(* ===== verification/Enrollment.v ===== *)
(** How a node becomes one of the cluster: keys
    ([internal/securechannel/key.go]), the Controller's enrollment service
    ([internal/controller/enrollment/handler.go]) and the Agent's side of it
    ([internal/agent/enrollment/client.go]).

    The Noise library and curve25519 are parameters. The channel of an
    enrollment reaches the holder of the pinned key or nobody, and delivers a
    message whole or not at all. A JSON text is represented by the value it was
    made from; of a request the size of its text is computed. *)
From S2P Require Import Prelude.
From S2P Require Import GoNet.
From S2P Require Import GoCrypto.
From S2P Require Import SpecTypes.
From S2P Require Import SpecValidate.
From S2P Require Import SpecChecksum.
From S2P Require Import Hostname.
From S2P Require Import Password.
From S2P Require Import ControlDb.
From S2P Require Import ControlNodes.

(** * Keys *)
Definition KeySize : nat := 32.
Record KeyPair := MkKeyPair { kp_Private : list N; kp_Public : list N }.

(** [noise.DH25519.GenerateKeypair] for the random bytes it reads, and
    [curve25519.X25519] of a scalar and the base point. *)
Class Noise := MkNoise {
  GenerateKeypair : list N → KeyPair;
  X25519_Basepoint : list N → option (list N);
}.
Definition key_bytes (k : list N) : Prop := length k = KeySize ∧ Forall (λ b, b < 256) k.
Class NoiseLaws (N : Noise) : Prop := {
  generated random : let keys := GenerateKeypair random in
    key_bytes (kp_Private keys) ∧ key_bytes (kp_Public keys)
    ∧ X25519_Basepoint (kp_Private keys) = Some (kp_Public keys);
}.
(* ===== verification/ExecutorNft.v ===== *)
(** What the executor of nft reads back from a kernel that holds a compiled
    program: [NftExecutor.Inspect] and the marks of [Nft.CompileAt]. *)
From S2P Require Import Prelude.
From S2P Require Import GoNet.
From S2P Require Import GoCrypto.
From S2P Require Import SpecTypes.
From S2P Require Import SpecCanonical.
From S2P Require Import SpecValidate.
From S2P Require Import SpecTheorems.
From S2P Require Import SpecChecksum.
From S2P Require Import SpecSamples.
From S2P Require Import DataplaneFacts.
From S2P Require Import FabricCompiler.
From S2P Require Import NftCompiler.
From S2P Require Import NftFacts.
From S2P Require Import Reconciler.
From S2P Require Import Executors.
Import Nft NftExecutor.

(** * The metadata counters *)

(** Their order does not matter. *)
Lemma read_metadata_swap x y m :
  (read_metadata x m ≫= read_metadata y) = (read_metadata y m ≫= read_metadata x).
Proof.
  unfold read_metadata. destruct m as [g d p].
  destruct (has_prefix "flux_generation_" x), (has_prefix "flux_generation_" y),
    (has_prefix "flux_desired_" x), (has_prefix "flux_desired_" y),
    (has_prefix "flux_program_" x), (has_prefix "flux_program_" y); cbn;
  repeat match goal with
    | |- context [match ?o with Some _ => _ | None => _ end] => is_var o; destruct o; cbn
    | |- context [ParseUint 64 ?s] => destruct (ParseUint 64 s); cbn
    | |- context [ValidChecksum ?s] => destruct (ValidChecksum s); cbn
    | |- context [?n =? 0] => destruct (n =? 0); cbn
    end; done.
Qed.
Lemma read_all_perm l l' m : l ≡ₚ l' → read_all l m = read_all l' m.
Proof.
  intros Hl. revert m. induction Hl as [|x l l' _ IH|x y l|l1 l2 l3 _ IH1 _ IH2]; intros m; cbn; [done| | |].
  - destruct (read_metadata x m); [apply IH|done].
  - pose proof (read_metadata_swap y x m) as Hs.
    destruct (read_metadata x m) as [mx|] eqn:Hx, (read_metadata y m) as [my|] eqn:Hy; cbn in *.
    + by rewrite Hs.
    + by rewrite <- Hs.
    + by rewrite Hs.
    + done.
  - by rewrite IH1.
Qed.

Lemma has_prefix_app prefix s : has_prefix prefix (prefix +:+ s) = true.
Proof.
  unfold has_prefix. induction prefix as [|c prefix IH]; [by destruct s|].
  change (String.String c prefix +:+ s) with (String.String c (prefix +:+ s)). cbn.
  rewrite IH. by destruct (Ascii.ascii_dec c c).
Qed.
Lemma trim_prefix_app prefix s : trim_prefix prefix (prefix +:+ s) = s.
Proof.
  unfold trim_prefix. rewrite has_prefix_app, chars_app, drop_app_length'; [apply of_chars_chars|]. unfold chars.
  induction prefix; cbn; congruence.
Qed.

(** The names of the counters of a program are no marks. *)
Lemma counter_names_plain names m :
  Forall (λ name, ∃ s, name = "c_" +:+ s) names → read_all names m = Some m.
Proof. induction 1 as [|name names [s ->] _ IH]; [done|exact IH]. Qed.

Lemma read_generation g d p :
  0 < g → g < 2 ^ 64 → read_metadata ("flux_generation_" +:+ show g) (MkMetadata None d p) = Some (MkMetadata (Some g) d p).
Proof.
  intros Hg Hlt. unfold read_metadata. rewrite has_prefix_app, trim_prefix_app, ParseUint_show by done. cbn.
  by destruct (N.eqb_spec g 0); [lia|].
Qed.
Lemma read_desired g d p :
  ValidChecksum d = true → read_metadata ("flux_desired_" +:+ d) (MkMetadata g None p) = Some (MkMetadata g (Some d) p).
Proof.
  intros Hd. unfold read_metadata.
  replace (has_prefix "flux_generation_" ("flux_desired_" +:+ d)) with false by done.
  by rewrite has_prefix_app, trim_prefix_app, Hd.
Qed.
Lemma read_program g d p :
  ValidChecksum p = true → read_metadata ("flux_program_" +:+ p) (MkMetadata g d None) = Some (MkMetadata g d (Some p)).
Proof.
  intros Hp. unfold read_metadata.
  replace (has_prefix "flux_generation_" ("flux_program_" +:+ p)) with false by done.
  replace (has_prefix "flux_desired_" ("flux_program_" +:+ p)) with false by done.
  by rewrite has_prefix_app, trim_prefix_app, Hp.
Qed.
Lemma read_marks generation desired program names others :
  0 < generation → generation < 2 ^ 64 → ValidChecksum desired = true → ValidChecksum program = true →
  Forall (λ name, ∃ s, name = "c_" +:+ s) others →
  names ≡ₚ metadata_names generation desired program ++ others →
  read_all names (MkMetadata None None None) = Some (MkMetadata (Some generation) (Some desired) (Some program)).
Proof.
  intros Hg Hlt Hd Hp Ho Hn. rewrite (read_all_perm _ _ _ Hn). unfold metadata_names. simpl app.
  cbn [read_all]. rewrite read_generation by done. cbn [mbind option_bind].
  rewrite read_desired by done. cbn [mbind option_bind].
  rewrite read_program by done. cbn [mbind option_bind]. by apply counter_names_plain.
Qed.

(** The compiler's own marks and names *)
Lemma emit_names fabrics isIngress classID effective forward protocol em :
  emit fabrics isIngress classID effective forward protocol = inr em →
  Forall (λ b, ∃ s, cb_Name b = "c_" +:+ s) (em_counters em).
Proof.
  unfold emit. destruct (_ && _); [done|]. destruct (match_point _ _), (target_point _ _). intros [= <-]. cbn.
  destruct isIngress; repeat constructor; unfold stableCounterName; eauto.
Qed.

Lemma compiled_parts s c tableExists now p :
  CompileAt s c tableExists now = inr p →
  Valid s ∧ ValidChecksum c = true ∧ np_Generation p = ds_Generation s ∧ np_DesiredChecksum p = c
  ∧ ValidChecksum (np_ProgramChecksum p) = true
  ∧ Forall (λ name, ∃ t, name = "c_" +:+ t) (map cb_Name (np_Counters p)).
Proof.
  unfold CompileAt. destruct (Fabric.check_snapshot s c) eqn:Hs; [done|].
  apply check_snapshot_None in Hs as [Hv Hc]. destruct (compile_forwards (Canonical s) now) as [|a] eqn:Ha; [done|].
  intros [= <-]. cbn -[ProgramChecksumAt]. split_and!; try done.
  - by apply Checksum_canonical_valid in Hc.
  - unfold ProgramChecksumAt, ProgramChecksum, ValidChecksum.
    destruct (bool_decide _); apply andb_true_iff; rewrite Nat.eqb_eq; apply sha256_hex_spec.
  - destruct (NftFacts.compiled s now a Ha) as (cs & _ & -> & Hsrc & _). apply Forall_map, Forall_flat_map.
    eapply Forall_impl; [exact Hsrc|]. intros [[f q] em] [He _]. unfold emission_of in He. cbn in He.
    destruct (class_of (ds_NodeID s) _ f); [done|]. by apply emit_names in He.
Qed.

(** * Reading an installed table *)
Section inspect.
Context `{!Runner} (e : Executor).

Definition list_tables : command := nft e ["-j"; "list"; "tables"] "".
Definition list_counters : command := nft e ["-j"; "list"; "counters"] "".
(** What [nft] prints of a kernel with the table of the program, which has no
    comment, after the tables [others]; and of its counters, in any order, with
    those of other tables *)
Definition shows_table (o : output) : Prop :=
  out_err o = None ∧ ∃ others table rest, entries o = Some (others ++ table :: rest)
    ∧ Forall (λ t, table_entry t = Some None) others ∧ table_entry table = Some (Some "").
Definition shows_counters (names : list string) (o : output) : Prop :=
  out_err o = None ∧ ∃ l counters, entries o = Some l ∧ mapM counter_entry l = Some counters
    ∧ map rc_Name (omap id counters) ≡ₚ names.

Lemma find_table_shown others table rest h :
  Forall (λ t, table_entry t = Some None) others → table_entry table = Some (Some "") →
  find_table e (others ++ table :: rest) h = found_table e "" h.
Proof. intros Ho Ht. induction Ho as [|t others Hn _ IH]; cbn; [by rewrite Ht|by rewrite Hn]. Qed.

(** C34. A kernel that holds a compiled program is recognised. When [nft] lists the
    program's table, and the table has the counters of the program and the marks
    the compiler wrote, in any order and among the counters of other tables,
    [Inspect] answers with the generation and the two checksums that were
    compiled, and that the table is managed. *)
Theorem Inspect_recognises s c tableExists now p h :
  ds_Generation s < 2 ^ 64 → CompileAt s c tableExists now = inr p →
  shows_table (Run h list_tables) →
  shows_counters (metadata_names (np_Generation p) c (np_ProgramChecksum p) ++ map cb_Name (np_Counters p))
    (Run (h ++ [(list_tables, Run h list_tables)]) list_counters) →
  (Inspect e h).2 = inr (Build_InstalledState true true (ds_Generation s) c (np_ProgramChecksum p)).
Proof.
  intros Hlt (Hv & Hc & Hg & _ & Hpc & Hnames)%compiled_parts (He & others & table & rest & Hl & Ho & Ht)
    (Hec & l & counters & Hcl & Hm & Hperm).
  unfold Inspect, must, mbind, Exec_bind, run. fold list_tables. cbn. rewrite He. cbn. rewrite Hl.
  rewrite find_table_shown by done. unfold found_table. cbn [parseTableComment].
  change (parseTableComment "") with (@None (N * string * string)). cbn iota.
  unfold ReadCounters, must, mbind, Exec_bind, run. fold list_counters. cbn. rewrite Hec. cbn. rewrite Hcl, Hm. cbn.
  unfold parseMetadataCounters. erewrite read_marks; [|..|exact Hperm]; rewrite ?Hg; try done.
  apply Valid_header in Hv. unfold validate_header in Hv. apply app_nil_iff in Hv as [_ Hv].
  apply app_nil_iff in Hv as [_ Hv]. apply app_nil_iff in Hv as [Hv _]. apply when_nil, N.eqb_neq in Hv. lia.
Qed.
End inspect.

(** * A kernel that holds the sample program *)
Section sample.
Definition nft_document (l : list json) : output :=
  MkOutput "" (Some (JObj [("nftables", JArr (JObj [("metainfo", JObj [("version", JStr "1.0.9")])] :: l))])) "" None.
Definition shown_counter (table name : string) : json :=
  JObj [("counter", JObj [("family", JStr "inet"); ("name", JStr name); ("table", JStr table);
                          ("handle", JNum 4); ("packets", JNum 0); ("bytes", JNum 0)])].
Definition kernel_of (names : list string) : Runner := λ _ c,
  if bool_decide (cm_args c = ["-j"; "list"; "tables"])
  then nft_document [JObj [("table", JObj [("family", JStr "ip"); ("name", JStr "nat")])];
                     JObj [("table", JObj [("family", JStr "inet"); ("name", JStr "flux"); ("handle", JNum 2)])]]
  else nft_document (shown_counter "other" "flux_generation_9" :: map (shown_counter "flux") (rev names)).

Definition names_of (p : Program) : list string :=
  metadata_names (np_Generation p) sample_checksum (np_ProgramChecksum p) ++ map cb_Name (np_Counters p).
Lemma shown_counters names :
  mapM counter_entry (map (shown_counter "flux") names) = Some (map (λ name, Some (Build_RawCounter name 0 0)) names).
Proof. induction names as [|name names IH]; [done|]. cbn -[counter_entry shown_counter]. by rewrite IH. Qed.
Lemma raw_names names :
  map rc_Name (omap id (map (λ name, Some (Build_RawCounter name 0 0)) names)) = names.
Proof. induction names as [|name names IH]; cbn; by f_equal. Qed.

Lemma Inspect_recognises_witness :
  ∃ p, sample_program = inr p
  ∧ (Inspect (H := kernel_of (names_of p)) (MkExecutor "nft") []).2
    = inr (Build_InstalledState true true (ds_Generation sample_state) sample_checksum (np_ProgramChecksum p)).
Proof.
  assert (match sample_program with inl _ => false | inr _ => true end = true) as Hok
    by (vm_compute; reflexivity).
  destruct sample_program as [err|p] eqn:E; [discriminate|]. clear Hok. exists p. split; [reflexivity|].
  apply (Inspect_recognises (H := kernel_of (names_of p)) (MkExecutor "nft") sample_state sample_checksum false 600%Z p []).
  - reflexivity.
  - exact E.
  - split; [reflexivity|]. eexists [_; _], _, [].
    split; [reflexivity|]. split; [by repeat constructor|reflexivity].
  - split; [reflexivity|]. eexists _, (None :: None :: _). split; [reflexivity|].
    split; [cbn -[counter_entry]; rewrite shown_counters; reflexivity|].
    change (map rc_Name (omap id (map (λ name, Some (Build_RawCounter name 0 0)) (rev (names_of p)))) ≡ₚ names_of p).
    rewrite raw_names. symmetry. apply Permutation_rev.
Defined.
End sample.
(* ===== verification/Maintenance.v ===== *)
(** Upgrade and removal of an Agent on its own node,
    [internal/agent/maintenance/maintenance.go] and [apply_linux.go], and the
    upgrade command that starts it ([executeUpgrade] of
    [internal/agent/controlclient/commands.go]).

    What an upgrade can leave on a node, whatever the servers answer and whichever
    calls fail, follows the model.

    The machine is its files and a count of the calls made of the operating
    system, any of which may fail ([Os]). A temporary file is its contents, since
    nobody else knows its name. What a server answers, what an archive holds, how
    an address is taken apart and what a program prints are parameters. *)
From S2P Require Import Prelude.
From S2P Require Import GoNet.
From S2P Require Import GoCrypto.
From S2P Require Import SpecValidate.
From S2P Require Import Hostname.
From S2P Require Import Rollout.
From S2P Require Import NftCompiler.
From S2P Require Import Executors.

(** * Paths: [path.Clean] and [filepath.Join] on Linux *)
Fixpoint clean_segments (rooted : bool) (l out : list string) : list string :=
  match l with
  | [] => rev out
  | s :: l =>
      if bool_decide (s = "") || bool_decide (s = ".") then clean_segments rooted l out
      else if bool_decide (s = "..") then
        match out with
        | top :: rest => if bool_decide (top = "..") then clean_segments rooted l (s :: out)
                         else clean_segments rooted l rest
        | [] => if rooted then clean_segments rooted l [] else clean_segments rooted l [s]
        end
      else clean_segments rooted l (s :: out)
  end.
Definition IsAbs (p : string) : bool := has_prefix "/" p.
Definition segments (p : string) : list string := clean_segments (IsAbs p) (split "/"%char p) [].
Definition Clean (p : string) : string :=
  if IsAbs p then "/" +:+ join "/" (segments p)
  else match segments p with [] => "." | l => join "/" l end.
Definition Join (l : list string) : string :=
  match filter (λ s, s ≠ "") l with [] => "" | l => Clean (join "/" l) end.
Definition contains_any (codes : list N) (s : string) : bool :=
  existsb (λ b, bool_decide (b ∈ codes)) (bytes_of s).

Definition safeAbsolutePath (value : string) : bool :=
  negb (bool_decide (value = "")) && IsAbs value && negb (contains_any [13; 10; 0] value)
  && bool_decide (Clean value = value).
(** [filepath.Rel] of absolute paths leads out of the root unless the root is a
    prefix; it is "." for the root itself. *)
Definition pathWithin (root candidate : string) : bool :=
  let r := segments root in
  let c := segments candidate in
  bool_decide (take (length r) c = r) && negb (bool_decide (c = r)).

(** * Requests *)
Definition RequestVersion : Z := 1.
Definition ActionUpgrade : string := "upgrade".
Definition ActionUninstall : string := "uninstall".
Definition DefaultExecutable : string := "/usr/local/bin/flux-agent".
Definition DefaultAgentUnitPath : string := "/etc/systemd/system/flux-agent.service".
Definition DefaultMaintenanceUnitPath : string := "/etc/systemd/system/flux-agent-maintenance.service".
Definition DefaultIdentityDirectory : string := "/var/lib/flux-agent/identity".
Definition DefaultStateDirectory : string := "/var/lib/flux-agent".
Definition DefaultForwardingSysctl : string := "/etc/sysctl.d/90-flux-forwarding.conf".
Definition maxArchiveBytes : N := N.shiftl 512 20.
Definition maxBinaryBytes : N := N.shiftl 256 20.
Definition maxChecksumBytes : N := N.shiftl 16 10.

Record Request := MkRequest {
  rq_Version : Z;
  rq_Action : string;
  rq_StagedBinary : string;
  rq_DestinationExecutable : string;
  rq_AgentUnitPath : string;
  rq_MaintenanceUnitPath : string;
  rq_IdentityDirectory : string;
  rq_StateDirectory : string;
}.
Definition RequestPath (stateDirectory : string) : string := Join [stateDirectory; "maintenance"; "request.json"].

Definition path_of (r : Request) (name : string) : string :=
  if bool_decide (name = "destination executable") then rq_DestinationExecutable r
  else if bool_decide (name = "Agent unit") then rq_AgentUnitPath r
  else if bool_decide (name = "maintenance unit") then rq_MaintenanceUnitPath r
  else if bool_decide (name = "identity directory") then rq_IdentityDirectory r
  else rq_StateDirectory r.
Definition path_names : gset string :=
  {["destination executable"; "Agent unit"; "maintenance unit"; "identity directory"; "state directory"]}.
Definition standard (r : Request) : bool :=
  bool_decide (rq_DestinationExecutable r = DefaultExecutable) && bool_decide (rq_AgentUnitPath r = DefaultAgentUnitPath)
  && bool_decide (rq_MaintenanceUnitPath r = DefaultMaintenanceUnitPath)
  && bool_decide (rq_IdentityDirectory r = DefaultIdentityDirectory) && bool_decide (rq_StateDirectory r = DefaultStateDirectory).
Definition Request_Validate `{!StringRange} (r : Request) : option string :=
  if negb (rq_Version r =? RequestVersion)%Z then Some "maintenance request version is unsupported"
  else if negb (bool_decide (rq_Action r = ActionUpgrade)) && negb (bool_decide (rq_Action r = ActionUninstall))
  then Some "maintenance action is unsupported"
  else
    match list_find (λ name, safeAbsolutePath (path_of r name) = false) (range_strings path_names) with
    | Some (_, name) => Some (name +:+ " path is invalid")
    | None =>
        if negb (standard r) then Some "online maintenance is restricted to the standard Flux installation paths"
        else if bool_decide (rq_Action r = ActionUpgrade) then
          if negb (safeAbsolutePath (rq_StagedBinary r)) || negb (pathWithin (rq_StateDirectory r) (rq_StagedBinary r))
          then Some "staged Agent must be inside the Agent state directory" else None
        else if negb (bool_decide (rq_StagedBinary r = "")) then Some "uninstall request must not include a staged binary"
        else None
    end.

(** * Checksums *)
Definition normalizeChecksum (value : string) : string + string :=
  if negb (String.length value =? 64)%nat then inl "SHA-256 value has an invalid length"
  else if negb (forallb (λ c, bool_decide (is_Some (hex_val c))) (chars value)) then inl "SHA-256 value is not hexadecimal"
  else inr (ToLower value).
Definition parseFirstChecksum (encoded : list N) : string + string :=
  match fields (to_string encoded) with
  | [] => inl "checksum file is empty"
  | first :: _ => normalizeChecksum first
  end.
Fixpoint find_checksum (name : string) (lines : list string) : string + string :=
  match lines with
  | [] => inl ("release checksum manifest does not contain " +:+ name)
  | line :: lines =>
      match fields line with
      | sum :: entry :: _ => if bool_decide (trim_prefix "*" entry = name) then normalizeChecksum sum
                             else find_checksum name lines
      | _ => find_checksum name lines
      end
  end.
Definition checksumFor (manifest : list N) (name : string) : string + string :=
  find_checksum name (split line_break (to_string manifest)).
(** The digest of a file, as it is compared *)
Definition contentChecksum (content : list N) : string := hex_encode (SHA256.Sum256 content).

(** * Releases *)
Definition size_of (content : list N) : N := N.of_nat (length content).

(** [url.ParseRequestURI]: scheme, host, whether there are credentials, fragment *)
Record URL := MkURL { url_Scheme : string; url_Host : string; url_User : bool; url_Fragment : string }.
Class UrlParser := ParseRequestURI : string → option URL.
Definition validateHTTPSURL `{!UrlParser} (value : string) : option string :=
  if negb (bool_decide (TrimSpace value = value)) || contains_any [39; 34; 35; 92; 13; 10; 9; 32; 0] value
  then Some "URL contains unsafe characters"
  else
    match ParseRequestURI value with
    | Some parsed =>
        if negb (bool_decide (url_Scheme parsed = "https")) || bool_decide (url_Host parsed = "") || url_User parsed
           || negb (bool_decide (url_Fragment parsed = ""))
        then Some "URL must be an HTTPS address without credentials or fragments" else None
    | None => Some "URL must be an HTTPS address without credentials or fragments"
    end.

(** An entry of a tar archive; reading it may end before its last *)
Record entry := MkEntry { en_Name : string; en_Regular : bool; en_Content : list N }.
Class Archive := read_archive : list N → list entry * bool.

Definition clean_name (e : entry) : string := Clean (trim_prefix "./" (en_Name e)).
Definition has_suffix (suffix s : string) : bool :=
  (String.length suffix <=? String.length s)%nat
  && bool_decide (drop (String.length s - String.length suffix) (chars s) = chars suffix).
Definition is_named (name clean : string) : bool := has_suffix ("/" +:+ name) clean || bool_decide (clean = name).

(** What [extractAgent] has found: the manifest, the version, the binary *)
Record found_files := MkFound { ff_checksums : option (list N); ff_version : string; ff_binary : option (list N) }.
Definition read_entry (binaryName : string) (e : entry) (f : found_files) : string + found_files :=
  let clean := clean_name e in
  let size := size_of (en_Content e) in
  if bool_decide (clean = ".") || has_prefix "../" clean || IsAbs clean then inl "release archive contains an unsafe path"
  else if negb (en_Regular e) then inr f
  else if is_named "SHA256SUMS" clean then
    if bool_decide (is_Some (ff_checksums f)) || (size <? 1) || (maxChecksumBytes <? size)
    then inl "release checksum manifest is missing or duplicated"
    else inr (MkFound (Some (en_Content e)) (ff_version f) (ff_binary f))
  else if is_named "VERSION" clean then
    if 256 <? size then inl "release version file is too large"
    else inr (MkFound (ff_checksums f) (TrimSpace (to_string (en_Content e))) (ff_binary f))
  else if is_named ("bin/" +:+ binaryName) clean then
    if bool_decide (is_Some (ff_binary f)) || (size <? 1) || (maxBinaryBytes <? size)
    then inl "release Agent binary is missing, duplicated, or too large"
    else inr (MkFound (ff_checksums f) (ff_version f) (Some (en_Content e)))
  else inr f.
Fixpoint read_entries (binaryName : string) (l : list entry) (f : found_files) : string + found_files :=
  match l with
  | [] => inr f
  | e :: l => match read_entry binaryName e f with inl why => inl why | inr f => read_entries binaryName l f end
  end.
(** The manifest, the version and the binary *)
Definition extractAgent `{!Archive} (archive : list N) (binaryName : string) : string + (list N * string * list N) :=
  let '(entries, ended) := read_archive archive in
  match read_entries binaryName entries (MkFound None "" None) with
  | inl why => inl why
  | inr f =>
      if negb ended then inl "read release archive"
      else
        match ff_checksums f, ff_binary f with
        | Some checksums, Some binary => inr (checksums, ff_version f, binary)
        | _, _ => inl "release does not contain the required Agent binary and checksum manifest"
        end
  end.

(** * The machine *)
Record World := MkWorld {
  w_files : gmap string (list N);
  w_request : option Request;     (** what the request file holds *)
  w_calls : nat;
}.
(** Whether the call of this number fails *)
Class Os := fails : nat → bool.
Definition Io (A : Type) : Type := World → World * (string + A).
#[export] Instance Io_ret : MRet Io := λ A a w, (w, inr a).
#[export] Instance Io_bind : MBind Io := λ A B f m w,
  match m w with (w, inl e) => (w, inl e) | (w, inr a) => f a w end.
Definition stop {A} (why : string) : Io A := λ w, (w, inl why).
Definition or_stop {A} (r : string + A) : Io A := λ w, (w, r).
Definition set_files (f : gmap string (list N) → gmap string (list N)) (w : World) : World :=
  MkWorld (f (w_files w)) (w_request w) (w_calls w).
Definition set_request (r : option Request) (w : World) : World := MkWorld (w_files w) r (w_calls w).
Definition changed (f : World → World) : Io unit := λ w, (f w, inr tt).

- - - - -

● EXERCISE OBJECTIVE
Provide the number of lines in the records above that contain the word "protocol", with no additional words.

● REPLY
2